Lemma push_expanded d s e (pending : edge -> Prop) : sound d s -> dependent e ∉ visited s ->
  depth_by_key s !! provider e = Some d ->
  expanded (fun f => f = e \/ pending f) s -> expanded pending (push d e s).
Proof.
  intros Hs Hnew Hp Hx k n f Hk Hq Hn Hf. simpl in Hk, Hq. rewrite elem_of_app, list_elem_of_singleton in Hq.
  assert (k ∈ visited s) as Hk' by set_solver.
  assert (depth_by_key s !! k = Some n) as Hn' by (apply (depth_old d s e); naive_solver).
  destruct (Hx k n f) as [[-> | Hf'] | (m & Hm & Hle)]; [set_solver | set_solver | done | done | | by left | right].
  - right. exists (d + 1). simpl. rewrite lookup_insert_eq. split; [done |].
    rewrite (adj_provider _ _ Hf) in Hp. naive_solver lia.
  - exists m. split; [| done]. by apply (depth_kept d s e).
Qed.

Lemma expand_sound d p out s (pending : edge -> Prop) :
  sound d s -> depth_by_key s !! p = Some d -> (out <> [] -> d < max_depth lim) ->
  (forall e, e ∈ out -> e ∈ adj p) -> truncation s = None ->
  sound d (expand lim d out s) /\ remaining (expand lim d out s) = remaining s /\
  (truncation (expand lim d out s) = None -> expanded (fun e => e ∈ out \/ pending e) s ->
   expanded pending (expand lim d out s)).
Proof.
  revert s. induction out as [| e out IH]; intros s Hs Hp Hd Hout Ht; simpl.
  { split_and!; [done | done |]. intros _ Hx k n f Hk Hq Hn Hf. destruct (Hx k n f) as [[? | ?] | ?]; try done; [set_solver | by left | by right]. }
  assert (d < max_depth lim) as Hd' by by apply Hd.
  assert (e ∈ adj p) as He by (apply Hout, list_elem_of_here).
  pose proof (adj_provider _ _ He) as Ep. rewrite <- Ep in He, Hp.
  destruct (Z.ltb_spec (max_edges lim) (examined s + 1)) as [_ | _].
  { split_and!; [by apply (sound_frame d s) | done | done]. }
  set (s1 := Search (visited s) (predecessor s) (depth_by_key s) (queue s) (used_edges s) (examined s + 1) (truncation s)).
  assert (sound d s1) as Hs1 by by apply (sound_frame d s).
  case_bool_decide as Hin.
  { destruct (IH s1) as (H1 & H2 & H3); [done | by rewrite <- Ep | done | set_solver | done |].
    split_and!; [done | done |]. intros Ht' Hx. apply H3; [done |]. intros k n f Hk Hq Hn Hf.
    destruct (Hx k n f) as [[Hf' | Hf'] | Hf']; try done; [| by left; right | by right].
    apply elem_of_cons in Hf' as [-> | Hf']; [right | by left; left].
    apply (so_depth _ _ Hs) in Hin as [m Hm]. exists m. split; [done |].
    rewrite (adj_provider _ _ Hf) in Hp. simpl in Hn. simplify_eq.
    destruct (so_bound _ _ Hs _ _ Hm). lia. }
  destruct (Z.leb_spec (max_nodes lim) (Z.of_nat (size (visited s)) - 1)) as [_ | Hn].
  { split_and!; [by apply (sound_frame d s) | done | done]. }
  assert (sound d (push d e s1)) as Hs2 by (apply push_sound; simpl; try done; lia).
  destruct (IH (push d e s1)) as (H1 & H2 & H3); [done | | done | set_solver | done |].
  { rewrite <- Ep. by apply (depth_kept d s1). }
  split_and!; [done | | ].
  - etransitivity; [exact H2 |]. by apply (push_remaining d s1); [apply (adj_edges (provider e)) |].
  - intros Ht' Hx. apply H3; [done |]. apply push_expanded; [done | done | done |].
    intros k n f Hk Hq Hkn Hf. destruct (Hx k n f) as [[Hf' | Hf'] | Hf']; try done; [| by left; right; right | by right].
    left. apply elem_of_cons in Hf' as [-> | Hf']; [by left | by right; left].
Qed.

======

### WORK INSTRUCTION
All of the entries above should be transcribed exactly, line for line.

### EXPECTED OUTPUT
Lemma push_expanded d s e (pending : edge -> Prop) : sound d s -> dependent e ∉ visited s ->
  depth_by_key s !! provider e = Some d ->
  expanded (fun f => f = e \/ pending f) s -> expanded pending (push d e s).
Proof.
  intros Hs Hnew Hp Hx k n f Hk Hq Hn Hf. simpl in Hk, Hq. rewrite elem_of_app, list_elem_of_singleton in Hq.
  assert (k ∈ visited s) as Hk' by set_solver.
  assert (depth_by_key s !! k = Some n) as Hn' by (apply (depth_old d s e); naive_solver).
  destruct (Hx k n f) as [[-> | Hf'] | (m & Hm & Hle)]; [set_solver | set_solver | done | done | | by left | right].
  - right. exists (d + 1). simpl. rewrite lookup_insert_eq. split; [done |].
    rewrite (adj_provider _ _ Hf) in Hp. naive_solver lia.
  - exists m. split; [| done]. by apply (depth_kept d s e).
Qed.

Lemma expand_sound d p out s (pending : edge -> Prop) :
  sound d s -> depth_by_key s !! p = Some d -> (out <> [] -> d < max_depth lim) ->
  (forall e, e ∈ out -> e ∈ adj p) -> truncation s = None ->
  sound d (expand lim d out s) /\ remaining (expand lim d out s) = remaining s /\
  (truncation (expand lim d out s) = None -> expanded (fun e => e ∈ out \/ pending e) s ->
   expanded pending (expand lim d out s)).
Proof.
  revert s. induction out as [| e out IH]; intros s Hs Hp Hd Hout Ht; simpl.
  { split_and!; [done | done |]. intros _ Hx k n f Hk Hq Hn Hf. destruct (Hx k n f) as [[? | ?] | ?]; try done; [set_solver | by left | by right]. }
  assert (d < max_depth lim) as Hd' by by apply Hd.
  assert (e ∈ adj p) as He by (apply Hout, list_elem_of_here).
  pose proof (adj_provider _ _ He) as Ep. rewrite <- Ep in He, Hp.
  destruct (Z.ltb_spec (max_edges lim) (examined s + 1)) as [_ | _].
  { split_and!; [by apply (sound_frame d s) | done | done]. }
  set (s1 := Search (visited s) (predecessor s) (depth_by_key s) (queue s) (used_edges s) (examined s + 1) (truncation s)).
  assert (sound d s1) as Hs1 by by apply (sound_frame d s).
  case_bool_decide as Hin.
  { destruct (IH s1) as (H1 & H2 & H3); [done | by rewrite <- Ep | done | set_solver | done |].
    split_and!; [done | done |]. intros Ht' Hx. apply H3; [done |]. intros k n f Hk Hq Hn Hf.
    destruct (Hx k n f) as [[Hf' | Hf'] | Hf']; try done; [| by left; right | by right].
    apply elem_of_cons in Hf' as [-> | Hf']; [right | by left; left].
    apply (so_depth _ _ Hs) in Hin as [m Hm]. exists m. split; [done |].
    rewrite (adj_provider _ _ Hf) in Hp. simpl in Hn. simplify_eq.
    destruct (so_bound _ _ Hs _ _ Hm). lia. }
  destruct (Z.leb_spec (max_nodes lim) (Z.of_nat (size (visited s)) - 1)) as [_ | Hn].
  { split_and!; [by apply (sound_frame d s) | done | done]. }
  assert (sound d (push d e s1)) as Hs2 by (apply push_sound; simpl; try done; lia).
  destruct (IH (push d e s1)) as (H1 & H2 & H3); [done | | done | set_solver | done |].
  { rewrite <- Ep. by apply (depth_kept d s1). }
  split_and!; [done | | ].
  - etransitivity; [exact H2 |]. by apply (push_remaining d s1); [apply (adj_edges (provider e)) |].
  - intros Ht' Hx. apply H3; [done |]. apply push_expanded; [done | done | done |].
    intros k n f Hk Hq Hkn Hf. destruct (Hx k n f) as [[Hf' | Hf'] | Hf']; try done; [| by left; right; right | by right].
    left. apply elem_of_cons in Hf' as [-> | Hf']; [by left | by right; left].
Qed.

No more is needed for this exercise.